Compliance

Rothschild Group In Zurich Plans For Post-Secrecy World

Tom Burroughes Group Editor London 6 December 2011

Rothschild Group In Zurich Plans For Post-Secrecy World

Rothschild Group’s wealth management unit in Zurich intends to meet its targets for increasing assets by focusing on the more established onshore European markets to cope with the assault on Swiss bank secrecy.

Rothschild Group’s wealth management unit in Zurich intends to meet
its targets for increasing assets by focusing on the more established onshore European
markets to cope with the assault on Swiss bank secrecy, according to Bloomberg.

The report focuses on the fact – as has been noted by WealthBriefing in a recent feature
that the probable demise of secret Swiss banking is squeezing margins of banks
that have traditionally made money in this low-maintenance sector. But as banks
must provide more added-value to clients in a more transparent world, they must
reinvent their business models to stay ahead, industry figures say.

“The onshore markets are the fastest-growing markets in our
bank,” Thomas Pixner, head of private clients at Rothschild Wealth Management
and Trust, was quoted as saying in an interview with the news service.
“Everybody told us four years ago ‘forget about old markets; you can’t grow
anymore,’ but we’ve created a lot of growth.”

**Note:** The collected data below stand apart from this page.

(** X1 -- The tag never touches the low 49 bits.  Whatever the indices of the
    instruction and whatever the flag bit, the emitted sequence executes and
    [NewPtr] agrees with the pointer on bits 0 to 48: the 48 address bits and
    the flag bit itself are preserved, so a tagged pointer stays tagged. *)
Theorem tag_preserves_low_bits (F : Function) (GEP : InstId) (x : Instruction)
    (base : Value) (idxs : list GepIndex) (vec : bool) (env : Env) :
  lookupInst F GEP = Some x ->
  ikind x = GetElementPtr base idxs vec ->
  0 <= instVal env GEP < 2 ^ 64 ->
  exists env',
    exec env (emitted (snd (emitTagging GEP (iname x) idxs
                              (mkBuilder (freshInst F) [])))) = Some env' /\
    let v := valueOf env' (fst (emitTagging GEP (iname x) idxs
                                  (mkBuilder (freshInst F) []))) in
    v mod 2 ^ 49 = instVal env GEP mod 2 ^ 49 /\
    (forall k, 0 <= k < 49 -> Z.testbit v k = Z.testbit (instVal env GEP) k) /\
    0 <= v < 2 ^ 64.
Proof.
  intros Hx _ Hp.
  destruct (emitTagging GEP (iname x) idxs (mkBuilder (freshInst F) []))
    as [NewPtr B] eqn:E.
  destruct (emitTagging_value GEP (iname x) idxs (freshInst F) env NewPtr B
              (lookupInst_fresh F GEP x Hx) E) as (env' & d & He & Hv & _).
  exists env'. split; [exact He|]. cbn [fst]. cbv zeta.
  assert (Hm : valueOf env' NewPtr mod 2 ^ 49 = instVal env GEP mod 2 ^ 49).
  { rewrite Hv, (tagged_value _ d Hp).
    match goal with |- (?a + 2 ^ 49 * ?K) mod _ = _ =>
      replace (a + 2 ^ 49 * K) with (a + K * 2 ^ 49) by lia end.
    rewrite Z.mod_add by lia. apply Z.mod_mod. lia. }
  split; [exact Hm|]. split.
  - intros k Hk.
    rewrite <- (Z.mod_pow2_bits_low (valueOf env' NewPtr) 49 k) by lia.
    rewrite Hm. apply Z.mod_pow2_bits_low. lia.
  - rewrite Hv. apply wrap64_range.
Qed.

Lemma tag_preserves_low_bits_witness :
  exists env',
    exec (sampleEnv (2 ^ 48 + 4096))
         (emitted (snd (emitTagging 1%nat (iname sampleGEP)
                          [SeqIndex (VConstInt (-1)) 4]
                          (mkBuilder (freshInst sampleFunction) [])))) = Some env' /\
    Z.testbit (valueOf env' (fst (emitTagging 1%nat (iname sampleGEP)
                         [SeqIndex (VConstInt (-1)) 4]
                         (mkBuilder (freshInst sampleFunction) [])))) 48 = true.
Proof.
  destruct (tag_preserves_low_bits sampleFunction 1%nat sampleGEP (VArg 0)
              [SeqIndex (VConstInt (-1)) 4] false (sampleEnv (2 ^ 48 + 4096))
              eq_refl eq_refl) as (env' & He & _ & Hb & _).
  - cbn. lia.
  - exists env'. split; [exact He|]. rewrite Hb by lia. reflexivity.
Defined.

(** X2 -- The tag field is a 15-bit accumulator.  With the flag bit set and
    the offset folded to the constant [o], [NewPtr] keeps the low 49 bits of
    the pointer and holds in bits 49 to 63 the old field plus [o], modulo
    2^15: only the low 15 bits of the offset are embedded, and a carry out of
    bit 63 is lost. *)
Theorem tag_field_accumulates (F : Function) (GEP : InstId) (x : Instruction)
    (base : Value) (idxs : list GepIndex) (vec : bool) (o : Z) (env : Env) :
  lookupInst F GEP = Some x ->
  ikind x = GetElementPtr base idxs vec ->
  accumulateConstantOffset idxs 0 = Some o ->
  0 <= instVal env GEP < 2 ^ 64 ->
  Z.testbit (instVal env GEP) 48 = true ->
  exists env',
    exec env (emitted (snd (emitTagging GEP (iname x) idxs
                              (mkBuilder (freshInst F) [])))) = Some env' /\
    let v := valueOf env' (fst (emitTagging GEP (iname x) idxs
                                  (mkBuilder (freshInst F) []))) in
    v = instVal env GEP mod 2 ^ 49 +
        2 ^ 49 * ((instVal env GEP / 2 ^ 49 + o) mod 2 ^ 15) /\
    v / 2 ^ 49 = (instVal env GEP / 2 ^ 49 + o mod 2 ^ 15) mod 2 ^ 15.
Proof.
  intros Hx _ Ho Hp Hbit.
  destruct (emitTagging GEP (iname x) idxs (mkBuilder (freshInst F) []))
    as [NewPtr B] eqn:E.
  destruct (emitTagging_value GEP (iname x) idxs (freshInst F) env NewPtr B
              (lookupInst_fresh F GEP x Hx) E) as (env' & d & He & Hv & Hd).
  exists env'. split; [exact He|]. cbn [fst]. cbv zeta.
  assert (Hval : valueOf env' NewPtr =
                 instVal env GEP mod 2 ^ 49 +
                 2 ^ 49 * ((instVal env GEP / 2 ^ 49 + o) mod 2 ^ 15)).
  { rewrite Hv, (tagged_value _ d Hp), Hbit, (Hd o Ho). f_equal. f_equal.
    unfold constValue, wrap64.
    rewrite <- (Zplus_mod_idemp_r (o mod 2 ^ 64)).
    change (2 ^ 64) with (2 ^ 15 * 2 ^ 49).
    rewrite Z.rem_mul_r by lia.
    rewrite (Z.mul_comm (2 ^ 15)), Z.mod_add by lia.
    rewrite Z.mod_mod by lia. rewrite Zplus_mod_idemp_r. reflexivity. }
  split; [exact Hval|].
  rewrite Hval.
  match goal with |- (?a + 2 ^ 49 * ?K) / _ = _ =>
    replace (a + 2 ^ 49 * K) with (a + K * 2 ^ 49) by lia end.
  rewrite Z.div_add by lia.
  rewrite Z.mod_div by lia. rewrite Z.add_0_l.
  rewrite Zplus_mod_idemp_r. reflexivity.
Qed.

Lemma tag_field_accumulates_witness :
  exists env',
    exec (sampleEnv (2 ^ 48 + 4096))
         (emitted (snd (emitTagging 1%nat (iname sampleGEP)
                          [SeqIndex (VConstInt (-1)) 4]
                          (mkBuilder (freshInst sampleFunction) [])))) = Some env' /\
    valueOf env' (fst (emitTagging 1%nat (iname sampleGEP)
                         [SeqIndex (VConstInt (-1)) 4]
                         (mkBuilder (freshInst sampleFunction) []))) / 2 ^ 49 =
    2 ^ 15 - 4.
Proof.
  destruct (tag_field_accumulates sampleFunction 1%nat sampleGEP (VArg 0)
              [SeqIndex (VConstInt (-1)) 4] false (2 ^ 64 - 4)
              (sampleEnv (2 ^ 48 + 4096)) eq_refl eq_refl eq_refl)
    as (env' & He & _ & Hd).
  - cbn. lia.
  - reflexivity.
  - exists env'. split; [exact He|]. rewrite Hd. reflexivity.
Defined.

Local Open Scope nat_scope.
Local Open Scope list_scope.

(** ** The run leaves the control-flow graph alone *)

Lemma rewriteGEP_cases (F F' : Function) (g : InstId) :
  rewriteGEP F g = Some F' ->
  F' = F \/
  exists x base idxs vec ip,
    lookupInst F g = Some x /\
    ikind x = GetElementPtr base idxs vec /\
    skipped F base idxs vec = false /\
    getInsertPointAfter F g = Some (F, ip) /\
    F' = mapInsts
           (retarget (users F g) g
              (fst (emitTagging g (iname x) idxs (mkBuilder (freshInst F) []))))
           (insertBefore ip
              (emitted (snd (emitTagging g (iname x) idxs
                               (mkBuilder (freshInst F) []))))
              F).
Proof.
  intros H. destruct (lookupInst F g) as [x|] eqn:Hx.
  2:{ unfold rewriteGEP in H. rewrite Hx in H. injection H as <-. left. reflexivity. }
  destruct (ikind x) as [base idxs vec | | | | | | | ] eqn:Hk;
    try (unfold rewriteGEP in H; rewrite Hx, Hk in H; injection H as <-;
         left; reflexivity).
  destruct (skipped F base idxs vec) eqn:Hs.
  { unfold rewriteGEP in H. rewrite Hx, Hk, Hs in H. injection H as <-.
    left. reflexivity. }
  destruct (getInsertPointAfter F g) as [[F1 ip]|] eqn:Hip.
  2:{ unfold rewriteGEP in H. rewrite Hx, Hk, Hs, Hip in H. discriminate. }
  rewrite (rewriteGEP_rewrites F F1 g ip x base idxs vec Hx Hk Hs Hip) in H.
  injection H as <-.
  destruct (getInsertPointAfter_GEP F F1 g ip x base idxs vec Hx Hk Hip) as [-> _].
  right. exists x, base, idxs, vec, ip. repeat split; assumption.
Qed.

Lemma lastInst_cons (x : Instruction) (l : list Instruction) :
  l <> [] -> lastInst (x :: l) = lastInst l.
Proof. destruct l; [congruence | reflexivity]. Qed.

Lemma lastInst_app_cons (a l : list Instruction) (x : Instruction) :
  lastInst (a ++ x :: l) = lastInst (x :: l).
Proof.
  induction a as [|y a IH]; [reflexivity|].
  cbn [app]. rewrite lastInst_cons; [exact IH|].
  destruct a; discriminate.
Qed.

Lemma lastInst_insertIn (ip : InstId) (new l : list Instruction) :
  lastInst (insertIn ip new l) = lastInst l.
Proof.
  induction l as [|x l IH]; [reflexivity|].
  cbn [insertIn]. destruct (Nat.eqb (iid x) ip).
  - apply lastInst_app_cons.
  - destruct l as [|y l]; [reflexivity|].
    change (lastInst (x :: y :: l)) with (lastInst (y :: l)).
    rewrite lastInst_cons; [exact IH|].
    cbn [insertIn]. destruct (Nat.eqb (iid y) ip); [|discriminate].
    destruct new; discriminate.
Qed.

Lemma successors_substKind (g : InstId) (to : Value) (k : InstKind) :
  successors (substKind g to k) = successors k.
Proof. destruct k; reflexivity. Qed.

Lemma successors_retarget (Us : list InstId) (g : InstId) (to : Value)
    (y : Instruction) :
  successors (ikind (retarget Us g to y)) = successors (ikind y).
Proof.
  unfold retarget. destruct (existsb (Nat.eqb (iid y)) Us); [|reflexivity].
  apply successors_substKind.
Qed.

Lemma blocks_rewritten (r : Instruction -> Instruction) (ip : InstId)
    (new : list Instruction) (F : Function) :
  blocks (mapInsts r (insertBefore ip new F)) =
  map (fun b => mkBlock (bid b) (bname b) (map r (insertIn ip new (insts b))))
      (blocks F).
Proof.
  unfold mapInsts, insertBefore, mapBlocks. cbn [blocks].
  rewrite map_map. reflexivity.
Qed.

Lemma sameCFG_refl (F : Function) : sameCFG F F.
Proof. repeat split. Qed.

Lemma sameCFG_trans (F1 F2 F3 : Function) :
  sameCFG F1 F2 -> sameCFG F2 F3 -> sameCFG F1 F3.
Proof.
  unfold sameCFG. intros (A1 & A2 & A3 & A4 & A5 & A6 & A7 & A8)
                         (B1 & B2 & B3 & B4 & B5 & B6 & B7 & B8).
  repeat split; congruence.
Qed.

Lemma sameCFG_rewritten (Us : list InstId) (g ip : InstId) (to : Value)
    (new : list Instruction) (F : Function) :
  sameCFG F (mapInsts (retarget Us g to) (insertBefore ip new F)).
Proof.
  unfold sameCFG. rewrite blocks_rewritten, !map_map. cbn [bid bname].
  repeat split.
  apply map_ext. intros b. unfold blockSuccessors. cbn [insts].
  rewrite lastInst_map, lastInst_insertIn.
  destruct (lastInst (insts b)) as [t|]; [|reflexivity].
  apply successors_retarget.
Qed.

Lemma rewriteGEP_sameCFG (F F' : Function) (g : InstId) :
  rewriteGEP F g = Some F' -> sameCFG F F'.
Proof.
  intros H. apply rewriteGEP_cases in H.
  destruct H as [-> | (x & base & idxs & vec & ip & _ & _ & _ & _ & ->)].
  - apply sameCFG_refl.
  - apply sameCFG_rewritten.
Qed.

Lemma fold_sameCFG (l : list InstId) :
  forall F0 Fend : Function,
    fold_left (fun acc GEP => match acc with
                              | Some F' => rewriteGEP F' GEP
                              | None => None
                              end) l (Some F0) = Some Fend ->
    sameCFG F0 Fend.
Proof.
  induction l as [|g l IH]; intros F0 Fend H.
  - cbn in H. injection H as <-. apply sameCFG_refl.
  - cbn [fold_left] in H.
    destruct (rewriteGEP F0 g) as [Fm|] eqn:Eg;
      [|rewrite fold_rewriteGEP_None in H; discriminate].
    apply (sameCFG_trans F0 Fm Fend);
      [apply (rewriteGEP_sameCFG F0 Fm g Eg) | apply IH, H].
Qed.

Lemma predecessors_sameCFG (F F' : Function) (Z : BlockId) :
  sameCFG F F' -> predecessors F' Z = predecessors F Z.
Proof.
  intros (_ & _ & _ & _ & _ & Hb & _ & Hs). unfold predecessors.
  revert Hb Hs. generalize (blocks F). generalize (blocks F').
  induction l as [|b' l' IH]; intros [|b l] Hb Hs; try discriminate; [reflexivity|].
  cbn in Hb, Hs. injection Hb as Hb1 Hb2. injection Hs as Hs1 Hs2.
  cbn [filter]. rewrite Hs1.
  destruct (existsb (Nat.eqb Z) (blockSuccessors b)); cbn [map];
    rewrite ?Hb1, (IH l Hb2 Hs2); reflexivity.
Qed.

Rothschild aims for “high single-digit” percentage annual
growth in assets under management from the €11.8 billion ($15.9 billion) logged
at 31 March, the report continued.

Rothschild expects to win new clients as German
entrepreneurs sell businesses over the next 10 years, the service quoted
Riccardo Petrachi, who was hired this year from UBS to head the bank’s
ultra-high- net-worth unit, as saying. The UK is also an important market for
the firm.

(WealthBriefing understands that the
firm is also concentrating on entrepreneurs selling their businesses
across all of these markets, rather than just in Germany).

At least half of the Zurich
wealth business is in cross-border accounts held by clients from countries
including the UK, Spain and France, the report said. Pixner was
quoted saying that some customers have asked to transfer money to onshore
accounts.

Tax disclosure details between Switzerland,
Germany and the UK could mean
up to SFr47 billion (around $51.5 billion) could leave accounts in the Alpine
state, squeezing its economy, according to consultancy Booz & Co in a
report last week.

In the UK-Swiss agreement, signed in September, holders of
offshore accounts in Switzerland
will pay a one-off charge of between 19 and 34 per cent of funds to settle old
tax bills. Swiss banks will pay the UK an up-front sum of SFr500
million. The agreement takes effect in 2013, subject to legislative scrutiny in
the UK and ratification by Switzerland.
Negotiations on the issue started in October last year.

From 2013, a new withholding tax of 48 per cent on
investment income and 27 per cent on gains applying to those who have not
previously disclosed these assets will ensure the effective future taxation of UK residents
with funds in Swiss bank accounts. The new charges will not apply if the
taxpayer authorises a full disclosure of their affairs to HMRC.

The German deal with the Swiss authorities follows broadly
similar lines to the UK
one.

However, a European Commission challenge this week to the UK and German
tax deals means they are far from certain. The EU’s tax commissioner, Algirdas
Semeta, says the agreements cut too far into the EU’s remit over such issues.